Ever since the cat, Sherlock had lived with the fear, in the back of his mind, that someday he would go wrong. He’d cross some invisible line, from useful to dangerous, and Mycroft would have him sectioned. White walls and fluorescent lights, the numbing static of antipsychotic drugs and boredom smearing him into an endless tormented stupor.

But now Sherlock knew it would never happen. That line wasn’t invisible to John. He knew exactly where it was. So while Sherlock Holmes might not have it in him to be a hero, he would never become a villain. Because John would do everything he could to keep Sherlock on the side of the angels. And if that should prove impossible, John’s smile promised to put him down like a rabid dog.

It was such a relief, to relax and trust John to do the Right Thing in this, as in all things.

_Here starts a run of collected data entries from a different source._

(* ===== verification/InitLedger.v ===== *)
(** * Initialization conserves the ledger

    An account that becomes a mint or a token account starts with nothing, and
    the extensions that are prepared before that withhold nothing. *)
From S2P Require Import Prelude Codec Errors Runtime Pod State ExtensionType ExtensionData Tlv.
From S2P Require Import TlvFacts TlvAlloc StateExt Fee Authority Transfer AccountFacts.
From S2P Require Import TransferFacts StateFacts PackedExt InitOps InitFacts SystemOps.
From S2P Require Import TransferFeeOps Unborn SystemFacts Ledger TransferFeeFacts LedgerFacts.

Section uninitialized.
Context `{rt : Runtime}.
Implicit Types (w : world) (mk k : Pubkey) (i : AccountInfo) (d : list byte).

(** Neither a mint nor a token account. *)
Definition not_live d : Prop :=
  (∀ st, unpack_account d ≠ Ok st) ∧ (∀ m, unpack_mint d ≠ Ok m).

Lemma not_live_ledger a : not_live (data a) →
  (∀ mk, share_in mk a = (0, 0)) ∧ issue_in a = (0, 0).
Proof.
  intros [Hs Hm]. split; [intros mk; by apply share_in_not_account|by apply issue_in_not_mint].
Qed.

Lemma conserves_not_live mk w k d : not_live (data (get_account w k)) → not_live d →
  (owner (get_account w k) = id → unborn (data (get_account w k)) → unborn d) →
  conserves mk w (set_data w k d).
Proof.
  intros [H1 H2]%not_live_ledger Hd Hu. set (a := mkAccount (lamports (get_account w k)) d
    (owner (get_account w k))).
  destruct (not_live_ledger a Hd) as [H3 H4]. unfold set_data. fold a.
  apply conserves_set_account; [by rewrite H1, H3|by rewrite H2, H4|]. intros H Ho.
  destruct (H k Ho) as (_ & _ & _ & Hub).
  split; [|split; [|split; [|by apply Hu]]]; intros x Hx;
    [by destruct (proj1 Hd x)..|by destruct (proj2 Hd x)].
Qed.

Lemma not_live_multisig d : length d = Multisig_LEN → not_live d.
Proof.
  intros Hd. split; intros x [-> Hx]%unpack_Ok; by apply (state_not_multisig _ _ Hx).
Qed.

(** Uninitialized buffers are not live. *)
Lemma uninitialized_not_live_mint d m : unpack_uninitialized PodMint d = Ok m → not_live d.
Proof.
  intros H. split; intros x Hx.
  - apply unpack_Ok in Hx as [-> Hx]. by apply (initialized_not_uninitialized PodAccount PodMint) in H.
  - apply unpack_uninitialized_unpack in Hx. by rewrite Hx in H.
Qed.

Lemma uninitialized_not_live_account d s : unpack_uninitialized PodAccount d = Ok s → not_live d.
Proof.
  intros H. split; intros x Hx.
  - apply unpack_uninitialized_unpack in Hx. by rewrite Hx in H.
  - apply unpack_Ok in Hx as [-> Hx]. by apply (initialized_not_uninitialized PodMint PodAccount) in H.
Qed.

(** A buffer whose account type is still zero is not live. *)
Lemma untyped_not_live S `{HB : BaseState S} `{HP : !PodState S} (st : PodStateMut S) :
  account_type st = [Byte.x00] → not_live (state_bytes S st).
Proof.
  intros Ht.
  assert (∀ {S'} `{PodState S'} (x : PodStateMut S'), type_byte S' ≠ [Byte.x00] →
    unpack S' (state_bytes S st) ≠ Ok x) as Hn.
  { intros S' HB' HP' x Htb [Heq Hx]%unpack_Ok.
    destruct (state_bytes_tlv S st) as [H1 _]; [by rewrite Ht|].
    destruct (state_type _ _ Hx) as [[Hx1 _]|Hx1].
    - apply (f_equal length) in Heq. rewrite !length_state_bytes, Ht, Hx1 in Heq.
      pose proof (base_size_le (S:=S)). pose proof (base_size_le (S:=S')).
      cbn [length] in Heq. unfold BASE_ACCOUNT_LENGTH in *. lia.
    - destruct (state_bytes_tlv S' x) as [H2 _]; [rewrite Hx1; apply length_le_split|].
      rewrite <-Heq, H1, Hx1, Ht in H2. congruence. }
  split; intros x; by apply Hn.
Qed.
End uninitialized.

(** ** Extensions of accounts to come *)
Section extensions.
Context `{rt : Runtime}.
Implicit Types (w : world) (mk : Pubkey) (i : AccountInfo).

(** An area with room for an extension has an account type in front of it. *)
Lemma init_extension_typed {S} `{HB : BaseState S} `{HP : !PodState S} V `{!Extension V} d
    (st : PodStateMut S) ov tlv : unpack_uninitialized S d = Ok st →
  init_extension S V ov (tlv_data st) = Ok tlv → account_type st = [Byte.x00].
Proof.
  intros [[[_ Hn]|H] _]%unpack_uninitialized_inv Hi; [|done].
  rewrite Hn in Hi. unfold init_extension, alloc in Hi. by case_decide.
Qed.

Lemma conserves_fresh_mint mk w i m tlv : unpack_uninitialized PodMint (info_data w i) = Ok m →
  account_type m = [Byte.x00] →
  (clean_tlv (tlv_data m) → clean_tlv tlv ∧ first_of PodMint tlv) →
  conserves mk w (set_data w (key i) (state_bytes PodMint (with_tlv tlv m))).
Proof.
  intros Hm Ht Hc. apply conserves_not_live.
  - by eapply uninitialized_not_live_mint.
  - by apply untyped_not_live.
  - intros _ [Hu _]. destruct (Hu m Hm) as [Hs [Hclean Hf]%Hc].
    apply unpack_uninitialized_Ok in Hm as (_ & Hfr & _).
    apply unborn_fresh_mint; cbn [base account_type tlv_data with_tlv]; [apply Hfr| |done..].
    by rewrite Ht.
Qed.

Lemma conserves_fresh_account mk w i s tlv :
  unpack_uninitialized PodAccount (info_data w i) = Ok s →
  account_type s = [Byte.x00] →
  (clean_tlv (tlv_data s) → clean_tlv tlv ∧ first_of PodAccount tlv) →
  conserves mk w (set_data w (key i) (state_bytes PodAccount (with_tlv tlv s))).
Proof.
  intros Hs Ht Hc. apply conserves_not_live.
  - by eapply uninitialized_not_live_account.
  - by apply untyped_not_live.
  - intros _ [_ Hu]. destruct (Hc (Hu s Hs)) as [Hclean Hf].
    apply unpack_uninitialized_Ok in Hs as (_ & Hfr & _).
    apply unborn_fresh_account; cbn [base account_type tlv_data with_tlv]; [apply Hfr| |done..].
    by rewrite Ht.
Qed.
Lemma extension_set_same_but T bs k w w' m m' : extension_set T bs k w w' →
  mint_at w k = Some m → mint_at w' k = Some m' → same_but T m m'.
Proof.
  intros (n & n' & Hn & Hn' & Hb & _ & Hrest & _) Hm Hm'. rewrite Hm in Hn. rewrite Hm' in Hn'.
  injection Hn as <-. injection Hn' as <-. split; [done|]. intros W HW x HT HU.
  unfold get_mint_ext, get_extension. rewrite !bind_Ok.
  split; intros (v & Hv & Hx); exists v; (split; [|done]); revert Hv; by rewrite (Hrest _ v HT HU).
Qed.

Lemma sets_effect T P k w w' : sets T P k w w' → mints_tidy w →
  mints_tidy w' ∧ (∀ j, j ≠ k → get_account w' j = get_account w j) ∧
  ∃ m m' bs, P bs ∧ mint_at w k = Some m ∧ mint_at w' k = Some m' ∧ same_but T m m' ∧
    get_extension_bytes PodMint T (tlv_data m') = Ok bs.
Proof.
  intros Hs Ht. pose proof (λ j, sets_others T P k w w' j Hs) as Ho.
  destruct Hs as (_ & n & Hn & He). destruct (He (Ht _ _ Hn)) as (bs & Hbs & Hset).
  pose proof Hset as (m & m' & Hm & Hm' & _ & Hb & _ & He' & _). split; [|split].
  - intros j x Hx. destruct (decide (j = k)) as [->|Hj].
    + rewrite Hm' in Hx. by injection Hx as <-.
    + apply (Ht j). rewrite <-Hx. symmetry. apply mint_at_data. by rewrite Ho.
  - intros j Hj. by apply Ho.
  - exists m, m', bs. split_and!; try done. by eapply extension_set_same_but.
Qed.
End effects.

Section metadata_effects.
Context `{rt : Runtime} `{metadata_if : token_metadata.MetadataInterface}.
Context `{!VariableLenPackLaws token_metadata.TokenMetadata}.
Implicit Types (w : world) (k : Pubkey) (accounts : list AccountInfo).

Sherlock considered John’s method, should it become necessary. A shot to the back of the head, execution-style? The wrench of a broken neck? Of course, John was a doctor as well as a soldier. He had the medical knowledge to be more inventive. Perhaps Sherlock would be woken from a deep sleep by the prick of an injection, and finished off in some intimate fashion. Sherlock imagined a hand covering his nose and mouth, cutting off his breath until the world went black.

“What _are_ you smiling about?” John asked. His chair creaked as he settled into it with a cup of tea. Earl Grey, by the pungent scent of bergamot.

“You,” Sherlock replied blissfully, eyes closed, from his position on the couch, “are the very best murderer I know.”

“Bit not good,” John chided him with affection. There was a rustle from the Sunday paper, and then all was quiet.